(** X9: [bulk_send_code_async] hands out a client only with a success, and
    then it is the client it has just made; when it fails, that client has
    been through [safe_disconnect] and, if [client.disconnect()] does
    disconnect, is not left connected.  A FloodWait is reported with its
    waiting time. *)
Theorem failed_send_releases_the_new_client phone e :
  let c := (new_client pyro e).1 in
  let r := bulk_send_code_async pyro manager phone e in
  (forall c' h m, r.1 = SendOk c' h m -> c' = c /\ m = manager) /\
  (forall error, r.1 = SendFailed error ->
     (exists e2, r.2 = PyrogramClientManager.safe_disconnect pyro (Some c) e2) /\
     ((forall c0 e0, is_connected pyro c0 (client_disconnect pyro c0 e0).2 = false) ->
      is_connected pyro c r.2 = false)) /\
  (forall value e1 e2,
     new_client pyro e = (c, e1) ->
     is_connected pyro c e1 = false ->
     client_connect pyro c e1 = (Some (FloodWait value), e2) ->
     r.1 = SendFailed ("FloodWait: Please wait " +:+ decimal value +:+ " seconds")).
Proof.
  intros c r. subst c r. unfold bulk_send_code_async.
  destruct (new_client pyro e) as [c e1] eqn:En. simpl.
  split; [|split].
  - intros c' h m.
    destruct (PyrogramClientManager.send_code pyro c phone e1) as [[hash|err] e2];
      simpl; [|discriminate].
    intros [= <- _ <-]. split; reflexivity.
  - intros error.
    destruct (PyrogramClientManager.send_code pyro c phone e1) as [[hash|err] e2];
      simpl; [discriminate|].
    intros _. split; [exists e2; reflexivity|].
    intros Hd. unfold PyrogramClientManager.safe_disconnect.
    destruct (is_connected pyro c e2) eqn:E; [apply Hd | exact E].
  - intros value e1' e2 [= <-] Hoff Hc.
    unfold PyrogramClientManager.send_code. rewrite Hoff, Hc. reflexivity.
Qed.

Variable accounts_col : option (AccountData -> W -> option string * W).

Local Notation "'account_py'" := (pyrogram_account_manager pyro manager accounts_col).

(** X10: with the account manager of [account.py], a five-digit code typed
    for a number whose client and manager are held makes the job wait for
    the password exactly when the sign-in raises SessionPasswordNeeded, and
    then nothing is released; any other exception fails the number with the
    reason "OTP error: " followed by the text of the exception. *)
Theorem sign_in_errors_in_the_bulk_flow user_id text st w c m :
  step st = waiting_bulk_otp ->
  current_client st = Some c ->
  current_manager st = Some m ->
  otp_format_ok (PyStr.strip text) = true ->
  let otp_code := PyStr.strip text in
  let r := handle_bulk_otp_input (Some account_py) user_id text (Some st) w in
  let call := CallVerifyOtp (Some c) (current_phone st) (current_phone_code_hash st)
                otp_code (Some m) in
  forall e0 err e1,
    PyrogramClientManager.ensure_connected pyro (Some c) (env w) = (None, e0) ->
    client_sign_in pyro c (current_phone st) (current_phone_code_hash st) otp_code e0
      = (Some err, e1) ->
    (err = SessionPasswordNeeded ->
       r = (Some (set_password_attempts 0 (set_step waiting_bulk_password st)),
            emit (MsgPasswordRequired (current_phone st)) (invoke call e1 w))) /\
    (err <> SessionPasswordNeeded ->
       r = bulk_number_failed (Some account_py)
             ("OTP error: " +:+ PyrogramClientManager.str_error pyro err) st
             (invoke call e1 w)).
Proof.
  intros Hs Hc Hm Hf otp_code r call e0 err e1 Hon Hsign. subst r otp_code call.
  assert (Hk : String.eqb (PyStr.lower (PyStr.strip text)) "skip" = false).
  { apply String.eqb_neq. intros E. unfold otp_format_ok in Hf.
    apply andb_true_iff in Hf as [Hd _].
    destruct (PyStr.strip text) as [|x r]; [discriminate|].
    simpl in E. injection E as Ex _. simpl in Hd.
    apply andb_true_iff in Hd as [Hx _].
    unfold PyStr.lower_char in Ex. unfold PyStr.is_digit_char, PyStr.is_decimal in Hx.
    destruct (_ || _ || _) eqn:Eu in Ex.
    - apply orb_true_iff in Eu as [Eu|Eu];
        [apply orb_true_iff in Eu as [Eu|Eu]|];
        apply andb_true_iff in Eu as [E1 E2];
        apply Nat.leb_le in E1, E2;
        repeat (apply orb_true_iff in Hx as [Hx|Hx]);
        try (apply andb_true_iff in Hx as [H1 H2]; apply Nat.leb_le in H1, H2; lia);
        try (apply Nat.eqb_eq in Hx; lia).
    - subst x. vm_compute in Hx. discriminate. }
  unfold handle_bulk_otp_input. rewrite Hs. cbn [negb Step_eqb].
  rewrite Hk. unfold otp_format_ok in Hf. rewrite <- negb_andb, Hf. cbn [negb].
  cbn [bulk_verify_otp_sync pyrogram_account_manager].
  rewrite Hc, Hm. unfold bulk_verify_otp_async, PyrogramClientManager.sign_in_with_otp.
  rewrite Hon, Hsign.
  split.
  - intros ->. reflexivity.
  - intros Hne. destruct err; [reflexivity | contradiction | reflexivity].
Qed.

End AccountModule.

(** * Adding a single account *)

Section LoginFacts.

Context {W : Type}.
Variable pyro : Pyrogram W.
Variable manager : Manager.
Variable accounts_col : option (AccountData -> W -> option string * W).
Implicit Types (e : W) (c : Client) (tbl : gmap Z LoginState).

Local Notation "'released' c e" :=
  (exists e0, e = PyrogramClientManager.safe_disconnect pyro (Some c) e0)
  (at level 10, c at level 9, e at level 9).

Lemma save_login_account_ends tbl user_id c state session password e :
  let r := save_login_account pyro accounts_col tbl user_id c state session password e in
  r.1.2 = delete user_id tbl /\ released c (r.2).
Proof.
  unfold save_login_account, login_failure.
  destruct (login_country state); [|simpl; eauto].
  destruct (login_phone state); [|simpl; eauto].
  destruct accounts_col as [ins|]; [|simpl; eauto].
  destruct (ins _ e) as [[err|] e1]; simpl; eauto.
Qed.

(** X11: a text typed while a login holds a client (the bot waits for the
    code or for the password) has one of three effects: nothing changes
    (the format was refused); or the login goes from the code to the
    password, keeping its client; or the login is removed and the last thing
    done to the environment was [safe_disconnect] on its client.  The logins
    of other users are never touched. *)
Theorem login_ends_release_the_client user_id text tbl e state c :
  tbl !! user_id = Some state ->
  login_client state = Some c ->
  login_step state = waiting_otp \/ login_step state = waiting_password ->
  let r := handle_login_flow_messages pyro manager accounts_col true user_id text tbl e in
  let tbl' := r.1.1 in
  let e' := r.1.2 in
  ((tbl' = tbl /\ e' = e) \/
   (login_step state = waiting_otp /\
    tbl' !! user_id = Some (set_login_step waiting_password state) /\
    r.2 = [LoginPasswordRequired (login_phone state)]) \/
   (tbl' !! user_id = None /\ released c e')) /\
  (forall other, other <> user_id -> tbl' !! other = tbl !! other).
Proof.
  intros Ht Hc Hstep r tbl' e'. subst r tbl' e'.
  unfold handle_login_flow_messages. rewrite Ht.
  assert (D : forall (t : gmap Z LoginState) other, other <> user_id ->
                delete user_id t !! other = t !! other).
  { intros t other Hne. apply lookup_delete_ne. congruence. }
  assert (DD : forall (t : gmap Z LoginState) other, other <> user_id ->
                 delete user_id (delete user_id t) !! other = t !! other).
  { intros t other Hne. rewrite !D; auto. }
  assert (G : forall t : gmap Z LoginState, delete user_id t !! user_id = None).
  { intros t. apply lookup_delete_eq. }
  assert (Same : forall (P : Prop) (msgs : list LoginMessage),
            (((tbl, e, msgs).1.1 = tbl /\ (tbl, e, msgs).1.2 = e) \/
             (P /\
              (tbl, e, msgs).1.1 !! user_id = Some (set_login_step waiting_password state) /\
              (tbl, e, msgs).2 = [LoginPasswordRequired (login_phone state)]) \/
             ((tbl, e, msgs).1.1 !! user_id = None /\ released c ((tbl, e, msgs).1.2))) /\
            (forall other, other <> user_id -> (tbl, e, msgs).1.1 !! other = tbl !! other)).
  { intros P msgs. simpl. auto. }
  assert (Gone : forall (P : Prop) (t : gmap Z LoginState) e1 msgs,
            (t = delete user_id tbl \/ t = delete user_id (delete user_id tbl)) ->
            released c e1 ->
            (((t, e1, msgs).1.1 = tbl /\ (t, e1, msgs).1.2 = e) \/
             (P /\
              (t, e1, msgs).1.1 !! user_id = Some (set_login_step waiting_password state) /\
              (t, e1, msgs).2 = [LoginPasswordRequired (login_phone state)]) \/
             ((t, e1, msgs).1.1 !! user_id = None /\ released c ((t, e1, msgs).1.2))) /\
            (forall other, other <> user_id -> (t, e1, msgs).1.1 !! other = tbl !! other)).
  { intros P t e1 msgs Ht' Hrel. simpl. split.
    - right. right. split; [|exact Hrel]. destruct Ht' as [-> | ->]; apply G.
    - intros other Hne. destruct Ht' as [-> | ->]; [apply D | apply DD]; exact Hne. }
  assert (Rel : forall e0, released c (PyrogramClientManager.safe_disconnect pyro (Some c) e0))
    by (intros e0; exists e0; reflexivity).
  destruct Hstep as [Hs|Hs]; rewrite Hs.
  - destruct (negb _ || negb _); [apply Same|]. cbn [negb].
    unfold verify_otp_and_save_async, login_failure. rewrite Ht, Hc.
    destruct (login_phone state) as [phone|]; [|apply Gone; auto].
    destruct (login_phone_code_hash state) as [hash|]; [|apply Gone; auto].
    destruct (PyrogramClientManager.sign_in_with_otp pyro _ _ _ _ e) as [[| |err] e1].
    + destruct (PyrogramClientManager.get_session_string pyro _ e1) as [[[|x session]|] e2];
        [apply Gone; auto | | apply Gone; auto].
      pose proof (save_login_account_ends tbl user_id c state (String x session) None e2)
        as [Htbl Hrel].
      destruct (save_login_account pyro accounts_col tbl user_id c state _ None e2)
        as [[[ok msg] tbl1] e3].
      simpl in Htbl, Hrel. subst tbl1.
      destruct ok; [apply Gone; auto|].
      destruct (String.eqb msg "password_required"); apply Gone; auto.
    + cbn [String.eqb Ascii.eqb Bool.eqb]. simpl. split.
      * right. left. split; [reflexivity|]. split; [apply lookup_insert_eq | reflexivity].
      * intros other Hne. apply lookup_insert_ne. congruence.
    + cbn match. destruct (String.eqb (or_default err _) "password_required");
        apply Gone; auto.
  - destruct (negb (PyStr.nonempty _)); [apply Same|]. cbn [negb].
    unfold verify_2fa_password_async. rewrite Ht, Hc.
    destruct (PyrogramClientManager.sign_in_with_password pyro _ _ e) as [[|err] e1].
    + destruct (PyrogramClientManager.get_session_string pyro _ e1) as [[[|x session]|] e2];
        [apply Gone; auto | | apply Gone; auto].
      pose proof (save_login_account_ends tbl user_id c state (String x session)
                    (Some (PyStr.strip text)) e2) as [Htbl Hrel].
      destruct (save_login_account pyro accounts_col tbl user_id c state _ _ e2)
        as [[[ok msg] tbl1] e3].
      simpl in Htbl, Hrel. subst tbl1.
      destruct ok; apply Gone; auto.
    + apply Gone; auto.
Qed.

(** The invariant of the table of logins. *)
Local Notation "'complete_table' tbl" :=
  (forall u state, (tbl : gmap Z LoginState) !! u = Some state -> login_entry_complete state)
  (at level 10, tbl at level 9).

Lemma complete_delete tbl user_id :
  complete_table tbl -> complete_table (delete user_id tbl).
Proof.
  intros H u state Hu. apply lookup_delete_Some in Hu as [_ Hu]. exact (H _ _ Hu).
Qed.

Lemma complete_insert tbl user_id state :
  login_entry_complete state -> complete_table tbl ->
  complete_table (<[user_id := state]> tbl).
Proof.
  intros Hs H u state' Hu. apply lookup_insert_Some in Hu as [[_ <-]|[_ Hu]].
  - exact Hs.
  - exact (H _ _ Hu).
Qed.

Lemma complete_not_waiting state :
  login_step state <> waiting_otp -> login_step state <> waiting_password ->
  login_entry_complete state.
Proof. intros H1 H2 [H|H]; contradiction. Qed.

Lemma complete_set_country state country_name :
  login_entry_complete state ->
  login_entry_complete (set_login_country (Some country_name) state).
Proof.
  intros H Hstep. destruct (H Hstep) as (_ & Hc & Hp & Hh & Hm).
  simpl. split; [eexists; reflexivity|]. auto.
Qed.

* _Exercise_
The expected answer is a copy of each line above containing "level".

* _Output for this exercise_
  (at level 10, c at level 9, e at level 9).
  (at level 10, tbl at level 9).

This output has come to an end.